Exercise directions. Write out the stretch of lines below that begins at the line with "Fixpoint count (s" and ends at the line with "(** [s.split(c)] for", including both, exactly as given and nothing more.

Collected data
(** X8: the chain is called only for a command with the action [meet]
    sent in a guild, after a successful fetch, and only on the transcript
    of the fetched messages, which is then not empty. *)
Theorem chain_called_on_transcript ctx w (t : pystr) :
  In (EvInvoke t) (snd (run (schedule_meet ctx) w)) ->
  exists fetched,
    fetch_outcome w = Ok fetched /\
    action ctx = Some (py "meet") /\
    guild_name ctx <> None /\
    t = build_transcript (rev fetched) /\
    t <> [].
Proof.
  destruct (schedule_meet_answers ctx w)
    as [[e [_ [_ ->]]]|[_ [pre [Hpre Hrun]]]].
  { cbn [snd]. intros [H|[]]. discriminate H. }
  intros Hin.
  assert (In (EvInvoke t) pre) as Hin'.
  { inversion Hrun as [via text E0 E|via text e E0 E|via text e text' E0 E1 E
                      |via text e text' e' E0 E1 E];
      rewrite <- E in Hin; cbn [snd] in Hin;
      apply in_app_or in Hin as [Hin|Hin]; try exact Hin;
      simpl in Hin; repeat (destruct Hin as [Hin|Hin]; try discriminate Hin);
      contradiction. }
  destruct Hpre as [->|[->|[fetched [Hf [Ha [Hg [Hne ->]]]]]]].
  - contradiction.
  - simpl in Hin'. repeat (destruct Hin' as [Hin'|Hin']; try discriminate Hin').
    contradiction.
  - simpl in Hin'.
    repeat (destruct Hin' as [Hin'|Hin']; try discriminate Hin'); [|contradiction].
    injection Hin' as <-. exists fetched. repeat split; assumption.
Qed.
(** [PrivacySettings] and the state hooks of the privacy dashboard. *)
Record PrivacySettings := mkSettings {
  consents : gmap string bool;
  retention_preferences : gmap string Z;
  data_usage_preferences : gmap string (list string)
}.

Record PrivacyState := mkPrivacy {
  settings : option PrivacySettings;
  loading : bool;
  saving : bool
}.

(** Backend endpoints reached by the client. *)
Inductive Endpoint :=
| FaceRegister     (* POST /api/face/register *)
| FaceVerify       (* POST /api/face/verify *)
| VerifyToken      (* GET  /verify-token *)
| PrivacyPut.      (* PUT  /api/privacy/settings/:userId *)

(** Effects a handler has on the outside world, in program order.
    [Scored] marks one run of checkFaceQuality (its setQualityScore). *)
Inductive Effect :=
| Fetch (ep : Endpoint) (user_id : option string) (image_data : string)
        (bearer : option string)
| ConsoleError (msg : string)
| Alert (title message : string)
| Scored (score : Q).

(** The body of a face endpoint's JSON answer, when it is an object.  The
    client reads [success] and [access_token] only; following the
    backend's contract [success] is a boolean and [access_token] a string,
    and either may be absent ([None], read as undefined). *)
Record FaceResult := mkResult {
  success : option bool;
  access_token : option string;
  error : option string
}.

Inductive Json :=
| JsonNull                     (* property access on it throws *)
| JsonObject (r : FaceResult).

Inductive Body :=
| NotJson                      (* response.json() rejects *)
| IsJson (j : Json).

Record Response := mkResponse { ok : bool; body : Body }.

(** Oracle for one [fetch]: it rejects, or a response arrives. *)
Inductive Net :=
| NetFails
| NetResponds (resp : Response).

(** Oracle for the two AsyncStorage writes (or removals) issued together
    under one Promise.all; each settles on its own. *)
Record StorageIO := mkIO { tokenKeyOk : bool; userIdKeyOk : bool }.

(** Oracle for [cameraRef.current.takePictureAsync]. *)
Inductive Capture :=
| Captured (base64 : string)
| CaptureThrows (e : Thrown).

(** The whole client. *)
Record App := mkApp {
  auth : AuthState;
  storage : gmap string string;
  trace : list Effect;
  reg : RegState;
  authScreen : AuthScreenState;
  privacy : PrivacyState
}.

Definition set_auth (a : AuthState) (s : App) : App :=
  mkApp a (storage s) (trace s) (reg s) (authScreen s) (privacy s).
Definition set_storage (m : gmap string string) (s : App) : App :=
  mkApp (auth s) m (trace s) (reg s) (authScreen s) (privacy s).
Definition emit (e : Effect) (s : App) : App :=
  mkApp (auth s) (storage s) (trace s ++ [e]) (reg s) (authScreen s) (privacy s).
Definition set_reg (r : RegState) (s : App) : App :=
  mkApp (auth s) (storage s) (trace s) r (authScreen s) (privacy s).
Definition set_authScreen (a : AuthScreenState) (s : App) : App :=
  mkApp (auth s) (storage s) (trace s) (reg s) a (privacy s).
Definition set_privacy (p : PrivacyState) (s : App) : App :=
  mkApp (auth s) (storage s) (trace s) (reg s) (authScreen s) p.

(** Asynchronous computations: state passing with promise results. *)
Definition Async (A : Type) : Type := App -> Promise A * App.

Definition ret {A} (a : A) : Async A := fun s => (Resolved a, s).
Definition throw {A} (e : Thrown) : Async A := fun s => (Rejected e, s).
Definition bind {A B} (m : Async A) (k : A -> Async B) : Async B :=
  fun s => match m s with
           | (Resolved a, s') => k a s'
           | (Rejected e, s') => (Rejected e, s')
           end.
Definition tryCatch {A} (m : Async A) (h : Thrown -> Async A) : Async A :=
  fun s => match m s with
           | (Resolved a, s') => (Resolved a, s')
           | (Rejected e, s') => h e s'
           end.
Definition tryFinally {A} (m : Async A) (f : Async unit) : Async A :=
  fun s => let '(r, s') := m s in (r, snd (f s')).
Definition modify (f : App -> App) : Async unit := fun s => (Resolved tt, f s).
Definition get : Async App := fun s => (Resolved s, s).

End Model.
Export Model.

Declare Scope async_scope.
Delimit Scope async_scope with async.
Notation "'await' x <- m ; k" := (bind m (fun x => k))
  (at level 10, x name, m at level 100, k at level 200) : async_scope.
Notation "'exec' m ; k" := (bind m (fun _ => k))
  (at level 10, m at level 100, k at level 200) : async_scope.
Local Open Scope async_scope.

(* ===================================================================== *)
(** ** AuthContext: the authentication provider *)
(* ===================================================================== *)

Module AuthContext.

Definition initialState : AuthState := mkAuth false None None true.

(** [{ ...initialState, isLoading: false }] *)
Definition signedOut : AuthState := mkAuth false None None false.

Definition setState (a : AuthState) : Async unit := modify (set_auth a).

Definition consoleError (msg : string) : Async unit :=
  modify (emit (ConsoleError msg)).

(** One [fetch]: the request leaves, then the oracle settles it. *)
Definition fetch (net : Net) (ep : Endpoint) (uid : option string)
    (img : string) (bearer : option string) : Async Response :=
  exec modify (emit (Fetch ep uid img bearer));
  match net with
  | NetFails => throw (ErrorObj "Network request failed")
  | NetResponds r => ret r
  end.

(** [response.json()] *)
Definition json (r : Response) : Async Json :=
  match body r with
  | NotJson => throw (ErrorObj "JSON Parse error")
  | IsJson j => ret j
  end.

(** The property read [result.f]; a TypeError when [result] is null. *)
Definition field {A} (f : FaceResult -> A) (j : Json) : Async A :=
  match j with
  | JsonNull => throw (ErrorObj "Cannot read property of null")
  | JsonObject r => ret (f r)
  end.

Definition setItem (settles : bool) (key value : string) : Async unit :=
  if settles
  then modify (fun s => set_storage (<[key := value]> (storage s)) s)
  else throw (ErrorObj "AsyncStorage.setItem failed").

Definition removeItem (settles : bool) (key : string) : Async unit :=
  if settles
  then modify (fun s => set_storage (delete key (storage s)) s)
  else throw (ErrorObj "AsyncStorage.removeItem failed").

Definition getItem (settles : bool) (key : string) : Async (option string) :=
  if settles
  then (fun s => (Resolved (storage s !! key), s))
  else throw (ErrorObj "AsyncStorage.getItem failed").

...

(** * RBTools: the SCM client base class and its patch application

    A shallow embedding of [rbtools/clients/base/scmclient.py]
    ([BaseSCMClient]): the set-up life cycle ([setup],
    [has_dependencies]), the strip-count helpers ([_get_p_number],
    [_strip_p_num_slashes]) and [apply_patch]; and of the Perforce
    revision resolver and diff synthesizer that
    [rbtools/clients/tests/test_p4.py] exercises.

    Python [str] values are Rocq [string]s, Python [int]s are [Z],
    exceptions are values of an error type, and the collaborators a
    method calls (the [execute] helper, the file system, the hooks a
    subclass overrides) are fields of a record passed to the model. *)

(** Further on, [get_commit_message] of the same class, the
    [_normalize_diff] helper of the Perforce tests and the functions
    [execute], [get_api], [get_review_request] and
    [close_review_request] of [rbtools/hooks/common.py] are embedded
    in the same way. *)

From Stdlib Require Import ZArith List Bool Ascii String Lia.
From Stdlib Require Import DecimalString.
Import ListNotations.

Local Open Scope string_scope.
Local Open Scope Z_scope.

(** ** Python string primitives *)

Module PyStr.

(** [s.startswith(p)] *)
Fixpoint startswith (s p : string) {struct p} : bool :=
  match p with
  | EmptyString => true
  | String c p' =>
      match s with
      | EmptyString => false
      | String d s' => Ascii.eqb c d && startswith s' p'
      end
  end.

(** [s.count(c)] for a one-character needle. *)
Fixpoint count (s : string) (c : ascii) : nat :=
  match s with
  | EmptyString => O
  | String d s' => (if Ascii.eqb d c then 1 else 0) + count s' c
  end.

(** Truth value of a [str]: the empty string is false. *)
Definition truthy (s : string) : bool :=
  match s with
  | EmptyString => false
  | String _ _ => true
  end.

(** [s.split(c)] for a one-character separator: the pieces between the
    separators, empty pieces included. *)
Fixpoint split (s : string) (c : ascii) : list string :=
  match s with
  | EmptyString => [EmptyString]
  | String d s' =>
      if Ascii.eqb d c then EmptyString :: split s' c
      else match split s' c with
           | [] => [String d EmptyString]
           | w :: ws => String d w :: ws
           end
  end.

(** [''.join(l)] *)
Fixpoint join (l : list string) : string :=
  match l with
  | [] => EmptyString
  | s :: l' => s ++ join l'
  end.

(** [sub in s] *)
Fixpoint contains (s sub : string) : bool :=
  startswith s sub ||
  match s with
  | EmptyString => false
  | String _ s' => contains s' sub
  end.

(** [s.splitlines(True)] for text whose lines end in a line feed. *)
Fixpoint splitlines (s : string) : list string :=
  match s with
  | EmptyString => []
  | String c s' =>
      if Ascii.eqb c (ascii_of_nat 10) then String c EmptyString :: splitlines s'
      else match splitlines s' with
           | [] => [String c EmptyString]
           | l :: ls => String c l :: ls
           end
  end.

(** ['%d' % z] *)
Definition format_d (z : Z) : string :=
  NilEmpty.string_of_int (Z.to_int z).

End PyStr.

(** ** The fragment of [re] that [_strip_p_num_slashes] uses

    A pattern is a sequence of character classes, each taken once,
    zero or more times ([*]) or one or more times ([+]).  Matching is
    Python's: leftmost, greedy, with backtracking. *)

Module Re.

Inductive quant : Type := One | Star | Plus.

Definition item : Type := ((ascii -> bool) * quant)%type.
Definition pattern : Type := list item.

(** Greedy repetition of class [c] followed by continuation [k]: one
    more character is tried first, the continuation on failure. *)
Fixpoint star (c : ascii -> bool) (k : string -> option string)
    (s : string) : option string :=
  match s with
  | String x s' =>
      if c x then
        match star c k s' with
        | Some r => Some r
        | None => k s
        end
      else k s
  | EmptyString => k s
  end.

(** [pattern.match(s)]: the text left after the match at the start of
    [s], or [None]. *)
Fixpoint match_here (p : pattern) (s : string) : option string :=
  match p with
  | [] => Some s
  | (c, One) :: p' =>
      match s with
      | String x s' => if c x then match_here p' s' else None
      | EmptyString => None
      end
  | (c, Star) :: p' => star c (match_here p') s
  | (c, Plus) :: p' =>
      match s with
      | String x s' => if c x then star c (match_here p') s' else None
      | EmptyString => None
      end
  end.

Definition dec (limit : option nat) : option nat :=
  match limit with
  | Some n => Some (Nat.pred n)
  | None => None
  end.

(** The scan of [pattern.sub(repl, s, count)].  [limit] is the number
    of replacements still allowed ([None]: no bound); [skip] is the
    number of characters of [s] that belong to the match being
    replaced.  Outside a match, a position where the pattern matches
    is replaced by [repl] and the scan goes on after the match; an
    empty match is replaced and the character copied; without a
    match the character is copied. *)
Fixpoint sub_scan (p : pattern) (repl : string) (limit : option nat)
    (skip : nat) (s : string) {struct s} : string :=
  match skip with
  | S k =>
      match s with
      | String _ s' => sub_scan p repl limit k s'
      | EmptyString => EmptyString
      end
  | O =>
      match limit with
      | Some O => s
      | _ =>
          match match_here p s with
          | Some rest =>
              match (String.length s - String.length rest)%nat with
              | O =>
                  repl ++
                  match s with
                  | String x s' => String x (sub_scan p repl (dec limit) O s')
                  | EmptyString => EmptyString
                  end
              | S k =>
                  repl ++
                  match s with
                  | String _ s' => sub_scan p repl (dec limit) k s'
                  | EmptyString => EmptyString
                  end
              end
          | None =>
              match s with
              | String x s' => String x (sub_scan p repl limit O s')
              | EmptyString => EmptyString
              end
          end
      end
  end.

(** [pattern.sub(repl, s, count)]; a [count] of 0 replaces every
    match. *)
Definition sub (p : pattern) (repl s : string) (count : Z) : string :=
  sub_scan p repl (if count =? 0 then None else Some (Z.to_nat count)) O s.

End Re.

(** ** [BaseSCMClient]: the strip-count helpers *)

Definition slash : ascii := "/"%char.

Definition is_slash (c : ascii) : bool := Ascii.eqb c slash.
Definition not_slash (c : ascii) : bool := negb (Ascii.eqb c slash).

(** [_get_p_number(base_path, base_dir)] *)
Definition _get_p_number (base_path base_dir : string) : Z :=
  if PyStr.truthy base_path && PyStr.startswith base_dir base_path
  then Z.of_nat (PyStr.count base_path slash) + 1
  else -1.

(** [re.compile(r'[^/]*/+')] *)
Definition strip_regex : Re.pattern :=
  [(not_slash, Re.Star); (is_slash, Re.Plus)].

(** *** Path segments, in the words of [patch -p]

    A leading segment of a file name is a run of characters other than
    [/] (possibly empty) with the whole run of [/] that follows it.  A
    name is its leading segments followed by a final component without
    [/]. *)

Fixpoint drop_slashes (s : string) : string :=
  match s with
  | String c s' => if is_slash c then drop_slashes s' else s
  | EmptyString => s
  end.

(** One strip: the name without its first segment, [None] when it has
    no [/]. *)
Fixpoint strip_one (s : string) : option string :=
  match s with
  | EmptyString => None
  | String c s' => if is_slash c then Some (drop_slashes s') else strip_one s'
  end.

Your response.
Fixpoint count (s : string) (c : ascii) : nat :=
  match s with
  | EmptyString => O
  | String d s' => (if Ascii.eqb d c then 1 else 0) + count s' c
  end.

(** Truth value of a [str]: the empty string is false. *)
Definition truthy (s : string) : bool :=
  match s with
  | EmptyString => false
  | String _ _ => true
  end.

(** [s.split(c)] for a one-character separator: the pieces between the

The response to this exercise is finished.